Este professor de Inglês e Ciências Sociais de 29 anos começou por fazer uma pergunta aos seus alunos: quantas horas passais à frente do teu telemóvel? “Diretamente não me disseram, e a média era entre cinco e seis horas por dia. Em alguns casos, nos finais de semana chegavam sete ou oito horas por dia”. Além disso, Lazkano surpreendeu-se com o desconhecimento dos alunos sobre o funcionamento das redes.

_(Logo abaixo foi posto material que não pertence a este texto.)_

(** * WarpX: rigid injection, species properties, macroscopic field accessor
      and the proton-boron cross section -- a shallow embedding

    The development follows these sources:
    - [Particles/SpeciesPhysicalProperties.H]   (module [species])
    - [Particles/RigidInjectedParticleContainer.cpp] (module [RigidInjected])
    - [FieldSolver/.../MacroscopicProperties.H] and [FieldAccessorFunctors.H]
      (module [Macroscopic])
    - [Particles/Collision/BinaryCollision/ProtonBoronFusionCrossSection.H]
      (module [Fusion])

    Numbers of type [amrex::Real] / [amrex::ParticleReal] are read as real
    numbers [R]: rounding, infinities and signed zeros are outside the model.
    The one place where the source produces a NaN on purpose
    ([species::get_charge], [species::get_mass]) has a value type of its own.

    [amrex::Abort] ends the process; an access outside an allocation is
    undefined behaviour.  Both are outcomes of a computation, next to the
    normal return. *)

From Stdlib Require Import Reals Lra Lia String List ZArith Bool.
From stdpp Require Import base list.

Local Open Scope R_scope.

(** ** Outcomes of a call *)

Inductive outcome (A : Type) : Type :=
| Normal (a : A)            (* the call returns *)
| Aborted (msg : string)    (* amrex::Abort(msg) *)
| OutOfBounds.              (* read or write past the end of a vector *)

Arguments Normal {A} a.
Arguments Aborted {A} msg.
Arguments OutOfBounds {A}.

Definition bind {A B : Type} (c : outcome A) (k : A -> outcome B) : outcome B :=
  match c with
  | Normal a => k a
  | Aborted msg => Aborted msg
  | OutOfBounds => OutOfBounds
  end.

Declare Scope outcome_scope.
Delimit Scope outcome_scope with outcome.
Notation "'let*' x ':=' c 'in' k" := (bind c (fun x => k))
  (at level 10, x name, c at level 100, k at level 200) : outcome_scope.
Notation "'let*' ' pat ':=' c 'in' k" :=
  (bind c (fun x => match x with pat => k end))
  (at level 10, pat pattern, c at level 100, k at level 200) : outcome_scope.
Local Open Scope outcome_scope.

(** [v[i]] on a vector: past the end there is nothing to read. *)
Definition read {A : Type} (v : list A) (i : nat) : outcome A :=
  match v !! i with
  | Some a => Normal a
  | None => OutOfBounds
  end.

(** [v[i] = a] on a vector. *)
Definition write {A : Type} (v : list A) (i : nat) (a : A) : outcome (list A) :=
  if Nat.ltb i (length v) then Normal (<[i:=a]> v) else OutOfBounds.

(** [amrex::ParallelFor(n, body)]: the body runs once for every index
    [0 <= i < n].  The kernels of this development touch slot [i] only, so the
    order of the iterations is immaterial; they are run in increasing order. *)
Fixpoint ParallelFor_from {S : Type} (body : nat -> S -> outcome S)
         (i n : nat) (s : S) : outcome S :=
  match n with
  | O => Normal s
  | Datatypes.S n' => let* s' := body i s in
      ParallelFor_from body (Datatypes.S i) n' s'
  end.

Definition ParallelFor {S : Type} (n : nat) (body : nat -> S -> outcome S)
           (s : S) : outcome S :=
  ParallelFor_from body 0 n s.

(** ** Species: [SpeciesPhysicalProperties.H] *)

Module species.

Inductive PhysicalSpecies : Type :=
| unspecified | electron | positron | photon | hydrogen | helium | boron
| carbon | nitrogen | oxygen | copper.

(** The value returned by the property getters: a number, or the quiet NaN of
    [std::numeric_limits<amrex::Real>::quiet_NaN()]. *)
Inductive RealValue : Type :=
| finite (r : R)
| quiet_NaN.

Definition from_string (species : string) : outcome PhysicalSpecies :=
  if (species =? "unspecified")%string then Normal unspecified
  else if (species =? "electron")%string then Normal electron
  else if (species =? "positron")%string then Normal positron
  else if (species =? "photon")%string then Normal photon
  else if (species =? "hydrogen")%string then Normal hydrogen
  else if (species =? "proton")%string then Normal hydrogen
  else if (species =? "helium")%string then Normal helium
  else if (species =? "alpha")%string then Normal helium
  else if (species =? "boron")%string then Normal boron
  else if (species =? "carbon")%string then Normal carbon
  else if (species =? "nitrogen")%string then Normal nitrogen
  else if (species =? "oxygen")%string then Normal oxygen
  else if (species =? "copper")%string then Normal copper
  else Aborted "unknown PhysicalSpecies".

Section Getters.
(** [PhysConst::q_e], [PhysConst::m_e], [PhysConst::m_p] of
    [Utils/WarpXConst.H]. *)
Variables q_e m_e m_p : R.

(** The [default:] branch of the [switch] is taken by no enumerator. *)
Definition get_charge (ps : PhysicalSpecies) : outcome RealValue :=
  match ps with
  | unspecified => Normal quiet_NaN
  | electron => Normal (finite (- q_e))
  | positron => Normal (finite q_e)
  | photon => Normal (finite 0)
  | hydrogen => Normal (finite q_e)
  | helium => Normal (finite (q_e * 2.0))
  | boron => Normal (finite (q_e * 5.0))
  | carbon => Normal (finite (q_e * 6.0))
  | nitrogen => Normal (finite (q_e * 7.0))
  | oxygen => Normal (finite (q_e * 8.0))
  | copper => Normal (finite (q_e * 29.0))
  end.

Definition get_mass (ps : PhysicalSpecies) : outcome RealValue :=
  match ps with
  | unspecified => Normal quiet_NaN
  | electron => Normal (finite m_e)
  | positron => Normal (finite m_e)
  | photon => Normal (finite 0)
  | hydrogen => Normal (finite m_p)
  | helium => Normal (finite (m_p * 3.97369))
  | boron => Normal (finite (m_p * 10.7319))
  | carbon => Normal (finite (m_e * 22032.0))
  | nitrogen => Normal (finite (m_e * 25716.9))
  | oxygen => Normal (finite (m_p * 15.8834))
  | copper => Normal (finite (m_p * 63.0864))
  end.
End Getters.

Definition get_name (ps : PhysicalSpecies) : outcome string :=
  match ps with
  | unspecified => Normal "unspecified"%string
  | electron => Normal "electron"%string
  | positron => Normal "positron"%string
  | photon => Normal "photon"%string
  | hydrogen => Normal "hydrogen"%string
  | helium => Normal "helium"%string
  | boron => Normal "boron"%string
  | carbon => Normal "carbon"%string
  | nitrogen => Normal "nitrogen"%string
  | oxygen => Normal "oxygen"%string
  | copper => Normal "copper"%string
  end.

(** The names that [get_name] can produce, in the order of the enumerators. *)
Definition canonical_names : list string :=
  ["unspecified"; "electron"; "positron"; "photon"; "hydrogen"; "helium";
   "boron"; "carbon"; "nitrogen"; "oxygen"; "copper"]%string.

(** Every string some branch of [from_string] compares against. *)
Definition accepted_names : list string :=
  canonical_names ++ ["proton"; "alpha"]%string.

(** *** Facts about the species table *)

Lemma from_string_canonical (ps : PhysicalSpecies) :
  (let* name := get_name ps in from_string name) = Normal ps.
Proof. destruct ps; reflexivity. Qed.

Lemma from_string_unknown (s : string) :
  ~ In s accepted_names -> from_string s = Aborted "unknown PhysicalSpecies".
Proof.
  intros Hs. unfold from_string.
  repeat match goal with
         | |- context [String.eqb s ?t] =>
             destruct (String.eqb_spec s t) as [-> | _];
             [ exfalso; apply Hs; simpl; auto 20 | ]
         end.
  reflexivity.
Qed.

Lemma get_name_from_string_canonical (s : string) :
  In s canonical_names ->
  (let* ps := from_string s in get_name ps) = Normal s.
Proof.
  simpl. intros H.
  repeat (destruct H as [<- | H]; [ reflexivity | ]).
  contradiction.
Qed.

(** C10.  ["proton"] is read as the species of ["hydrogen"] and ["alpha"] as
    the species of ["helium"]; [get_name (from_string s)] gives [s] back for
    each of the eleven canonical names, ["hydrogen"] for ["proton"] and
    ["helium"] for ["alpha"]; every string outside the accepted set makes
    [from_string] abort. *)
Theorem from_string_aliases_and_roundtrip :
  from_string "proton" = Normal hydrogen /\
  from_string "proton" = from_string "hydrogen" /\
  from_string "alpha" = Normal helium /\
  from_string "alpha" = from_string "helium" /\
  (forall s : string, In s canonical_names ->
     (let* ps := from_string s in get_name ps) = Normal s) /\
  (let* ps := from_string "proton" in get_name ps) = Normal "hydrogen"%string /\
  (let* ps := from_string "alpha" in get_name ps) = Normal "helium"%string /\
  (forall s : string, ~ In s accepted_names ->
     from_string s = Aborted "unknown PhysicalSpecies").
Proof.
  repeat split; try reflexivity.
  - exact get_name_from_string_canonical.
  - exact from_string_unknown.
Qed.

Lemma from_string_aliases_and_roundtrip_witness :
  (let* ps := from_string "boron" in get_name ps) = Normal "boron"%string /\
  from_string "neutron" = Aborted "unknown PhysicalSpecies".
Proof.
  destruct from_string_aliases_and_roundtrip
    as (_ & _ & _ & _ & Hcanon & _ & _ & Hunknown).
  split.
  - apply Hcanon. simpl. auto 20.
  - apply Hunknown. simpl. intros H.
    repeat (destruct H as [H | H]; [ discriminate H | ]). exact H.
Defined.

“Quando temos de pagar por algo, por uns sapatos ou por uma bicicleta, tendemos a desconfiar e a valorizar se o preço é condizente com o produto, se o material é bom ou se a origem é ética. Quando é gratuito, por outro lado, essa desconfiança desaparece. Deveria ser o contrário. Deveríamo-nos estar a perguntar por que empresas multibilionárias investem tanto dinheiro em aplicações como estas e porque os oferecem gratuitamente. É evidente que nós somos o produto, e não existia essa reflexão entre os alunos”, aponta.
Este diagnóstico foi o ponto de partida da experiência, que exigiu um trabalho prévio. Em primeiro lugar, assistiram ao documentário El dilema de las redes e gerou-se um debate. Em segundo lugar, refletiram sobre temas como os filtros de beleza nas redes ou sobre a perspetiva aspiracional destes. Por fim, pediu que lhe dessem os seus telemóveis por uma semana: “Foi totalmente voluntário. Se eu considerasse sem aquele trabalho anterior, eles não teriam concordado. Buscamos conhecimento e, posteriormente, reflexão crítica. A motivação foi gerada em torno do projeto”.
A partir daí, o que foi anotado nos diários pelos jovens mostrou a profundidade da experiência: “Nos primeiros três dias, aconteceu exatamente o que os estudos diziam: um quadro muito claro de dependência. Viviam com nervosismo, não conseguiam dormir, comiam mais do que o normal, sofriam com pensamentos intrusivos, não sabiam lidar com o tédio, irritavam-se com facilidade... Foram deixados numa quinta-feira e isso chamou-nos a atenção que a partir do quarto dia, após o fim de semana, ocorreu uma virada. Eles começaram a expressar que se sentiam mais felizes e, acima de tudo, muito mais livres. Que eles haviam removido uma pedra de cima. Disseram que saíam como se fosse algo excitante e que podiam dedicar essas cinco horas a hábitos saudáveis como ler, visitar a avó, ir às montanhas ou ver um pôr do sol sem registá-lo”.
Um dia antes do fim do projeto, alguns alunos disseram que não queriam recuperar os telemóveis ou com medo de cair na dinâmica anterior. Outros, entretanto, estavam ansiosos para saber quantas mensagens haviam recebido. “O objetivo era torná-los mais conscientes da sua relação com os telemóveis e as redes, e estabelecer a partir daí hábitos mais saudáveis. Quando voltamos ao assunto, depois de alguns meses, alguns alunos mostraram que haviam reduzido pela metade o consumo diário”, aponta.
Lazkano vê no seu dia-a-dia as consequências que o uso compulsivo de telemóveis está a causar entre os menores: “As empresas tecnológicas lutam pela nossa atenção naquilo que se chama economia da atenção. Como nosso tempo é finito e a concorrência é grande, eles implementam diferentes estratégias para nos manter na frente do ecrã. As consequências destas técnicas são as que mais tarde afetam a sua auto-estima, a sua saúde mental ou a sua atenção”.
E é aí que surge a pergunta: é possível um adolescente manter uma relação saudável com o telemóvel? “A melhor medida para conter os seus efeitos nocivos é o treino adequado, o contacto progressivo, o acompanhamento no processo e a idade adequada à ferramenta que vai utilizar. É difícil para uma criança menor de 16 anos ter uma relação saudável com o telemóvel sem formação. Além disso, seria apropriado que os pais não fizessem guerra por conta própria e concordassem em adiar a idade inicial. Há muito a ganhar."